Don’t Panic. There is always hope. Studies show that people with the best self-control are people who have built in structure and healthy habits into their daily routines. Instead of wearing down their willpower and creating decision fatigue, they rely on their daily routine to direct many of their actions and save their decision-making energy for the important things. They prefer to avoid crises, rather than manage it. They give themselves reasonable deadlines. (I like to give myself, as a rule of thumb, four times longer to do something than I think it will take). They schedule important meetings in the morning and don’t allow them to be scheduled back to back. They try to make important decisions in the morning and won’t make them when they are tired or on an empty stomach (decision making is an energy, like many, that requires glucose to function well). It seems we have the ability to adhere to a daily routine without taxing our decision-making muscles.

Ayurveda teaches us that dinacaryā—a healthy daily routine—is a cornerstone of health. [To learn what Ayurveda suggests as a dinacaryā, you can read Dinacaryā: Changing Lives Through Daily Living] Ayurveda suggests that it is ideal to wake, eat and retire at the same time each day; have a diet, self oil massage, and exercise—that are all appropriate to our constitutions, that we meditate at the same time every day. Ideal dinacaryā also includes prescribed ethical behavior that runs along the same lines as the yamas (a list of attributes that we doo well to avoid) and niyamas (a list of qualities we do well to cultivate). It corrals our daily activities and behavior onto an established track.

For example, if we believe “thou shalt not kill” to our very bones, then this is never something we have to “decide” in the moment.

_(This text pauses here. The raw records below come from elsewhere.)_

Lemma output_end_fields m :
  TxTab (output_end m) = TxTab m /\ TxBuff (output_end m) = TxBuff m /\ TxDesc (output_end m) = TxDesc m /\
  Lock (output_end m) = Lock m /\ RxTab (output_end m) = RxTab m /\ RxBuff (output_end m) = RxBuff m /\
  RxDesc (output_end m) = RxDesc m.
Proof. unfold output_end, tx_woken. by case_match. Qed.

Lemma output_end_run m pb (errval : Z) :
  ((sr ← gets (fun s => DMASR (dv_mac s));
    (if negb (Z.land sr ETH_DMASR_TUS =? 0) then
       in_mac (DMASR_clear ETH_DMASR_TUS ;; n ← gets DMATPDR; DMATPDR ::= n + 1)
     else skip) ;;
    in_mac INTX_ENABLE ;;
    mret errval) : M drv Z) (Drv m pb) = Done errval (Drv (output_end m) pb).
Proof. rewrite bind_gets. cbn [dv_mac]. unfold output_end, tx_woken. by destruct (Z.land (DMASR m) ETH_DMASR_TUS =? 0). Qed.

(** The other buffers of transmission. *)
Definition other_tx_data (m m' : mac) (t : Z) : Prop :=
  forall t' n, 0 <= t' < ETH_TXBUFNB -> t' <> t -> 0 <= n <= ETH_TX_BUF_SIZE -> tx_data m' t' n = tx_data m t' n.

Lemma blit_other {A} (l src : list A) (a b n : nat) :
  (a + length src <= length l)%nat -> (b + n <= a \/ a + length src <= b)%nat -> take n (drop b (blit l a src)) = take n (drop b l).
Proof.
  intros H Hd. apply list_eq. intros i. destruct (decide (i < n)%nat).
  - rewrite !lookup_take_lt, !lookup_drop, blit_lookup by lia. by rewrite bool_decide_eq_false_2 by lia.
  - rewrite !lookup_take_ge by lia. done.
Qed.

(** The part of the invariant that [low_level_output] and reception share. *)
Lemma output_run m pb p l d :
  tx_ok m -> chain pb p l -> p <> 0 -> TxTab m !! Z.to_nat (TxDesc m) = Some d ->
  0 < total (pb_mem pb) l <= ETH_TX_BUF_SIZE ->
  let m1 := m <| irq_enabled := false |> in
  let n := total (pb_mem pb) l in
  let m2 := m1 <| TxBuff := blit (TxBuff m) (Z.to_nat (TxDesc m * ETH_TX_BUF_SIZE)) (bytes (pb_mem pb) l) |> in
  low_level_output p (Drv m pb) =
    if Z.land (Status d) ETH_DMATXDESC_OWN =? 0
    then Done ERR_OK (Drv (output_end (handed_over n d m2)) pb)
    else Done ERR_USE (Drv (output_end m1) pb).
Proof.
  intros Hok Hch Hp Hd Hn m1 n m2. pose proof Hok as [H1 H2 H3 H4 H5]. pose proof Hch as [Hseg Hnd H0 Hw _].
  destruct (H2 _ _ Hd) as [Hb1 _]. rewrite Z2Nat.id in Hb1 by lia.
  assert (index (TxTab m) (TxDesc m) = Some d) as Ei by (unfold index; by rewrite bool_decide_eq_true_2 by lia).
  unfold low_level_output. rewrite bind_gets. cbn [dv_mac].
  rewrite (bind_Done _ _ _ _ _ (in_mac_run _ _ _ _ pb (rd_Done TxTab _ d m Ei))), Hb1.
  rewrite (bind_Done _ _ _ tt (Drv m1 pb)) by done. rewrite (bind_Done _ _ _ (S (size (pb_mem pb))) (Drv m1 pb)) by done.
  destruct (Z.eqb_spec (Z.land (Status d) ETH_DMATXDESC_OWN) 0) as [Hown|Hown].
  - rewrite (bind_Done _ _ _ (Some (TxPos (TxDesc m) (TxDesc m * ETH_TX_BUF_SIZE) n n)) (Drv m2 pb)).
    2:{ rewrite (output_copy_ok _ l p (TxDesc m) 0 0 m1 pb Hseg Hnd H0 Hw); try lia.
        - rewrite !Z.add_0_r. done.
        - by exists d.
        - change (TxBuff m1) with (TxBuff m). unfold ETH_TXBUFNB, ETH_TX_BUF_SIZE in *. lia.
        - by apply walk_enough. }
    cbn [tp_len]. rewrite bind_bind.
    assert (tx_ok m2) as Hok2.
    { constructor; try done. change (TxBuff m2) with (blit (TxBuff m) (Z.to_nat (TxDesc m * ETH_TX_BUF_SIZE)) (bytes (pb_mem pb) l)).
      pose proof (bytes_length _ _ Hw). rewrite blit_length; [done|]. unfold ETH_TXBUFNB, ETH_TX_BUF_SIZE in *. lia. }
    rewrite (bind_Done _ _ _ _ _ (in_mac_run _ _ _ _ pb (transmit_run m2 d n Hok2 Hd Hown Hn))).
    rewrite bind_ret. exact (output_end_run _ pb ERR_OK).
  - rewrite (bind_Done _ _ _ None (Drv m1 pb)).
    2:{ cbn [output_copy tp_desc]. rewrite (proj2 (Z.eqb_neq p 0)) by done.
        rewrite (bind_Done _ _ _ _ _ (tx_owned_run m1 pb (TxDesc m) d Ei)). by rewrite (proj2 (Z.eqb_neq _ 0) Hown). }
    rewrite bind_ret. exact (output_end_run _ pb ERR_USE).
Qed.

It’s simply off limits. Problem solved. Precepts like the yamas and niyamas or the Golden Rule (do unto others as you would have them do unto you), can serve as such behavioral prescriptions.

This is not to say that it is always easy to adopt such prescriptions, but it is something that, while it may cause decision fatigue to follow them at first, it is something that may get easier. My guru has likened the mind to a bird and the process of trying to control it to putting the bird in a cage. At first the mind flutters around, banging into the bars but, little by little, it settles down and becomes docile. Once a disciple asked my guru about anger. The disciple told my guru that, when he was in the middle of an angry episode, that there was nothing he could do to control it. My guru told him that this is very true and that it was important to focus on the time period between episodes of anger, to train the mind and the nature, through meditation and other appropriate efforts between episodes, and then the episodes would gradually become less frequent and less intense.

Another helping factor may be the company we keep. When I was a child my guru wrote me a letter. In this letter, he wrote, “Keep good company. Good company makes a man great.” Company that engages in behavior we wish to emulate can make it easy—even enjoyable—to practice that behavior. Between dinacaryā and good company, discipline becomes habit and our mental resources are freed up for new possibilities.

By Dr. Claudia Welch repurposed from a Newsletter around 2013

ps If you can have a friend to talk with who is also interested in establishing healthy habits, it can be helpful to support each other. They could read this article on the 5 tenets of health, and then you could chat about these things and give each other encouragement, if you find that sort of support helpful.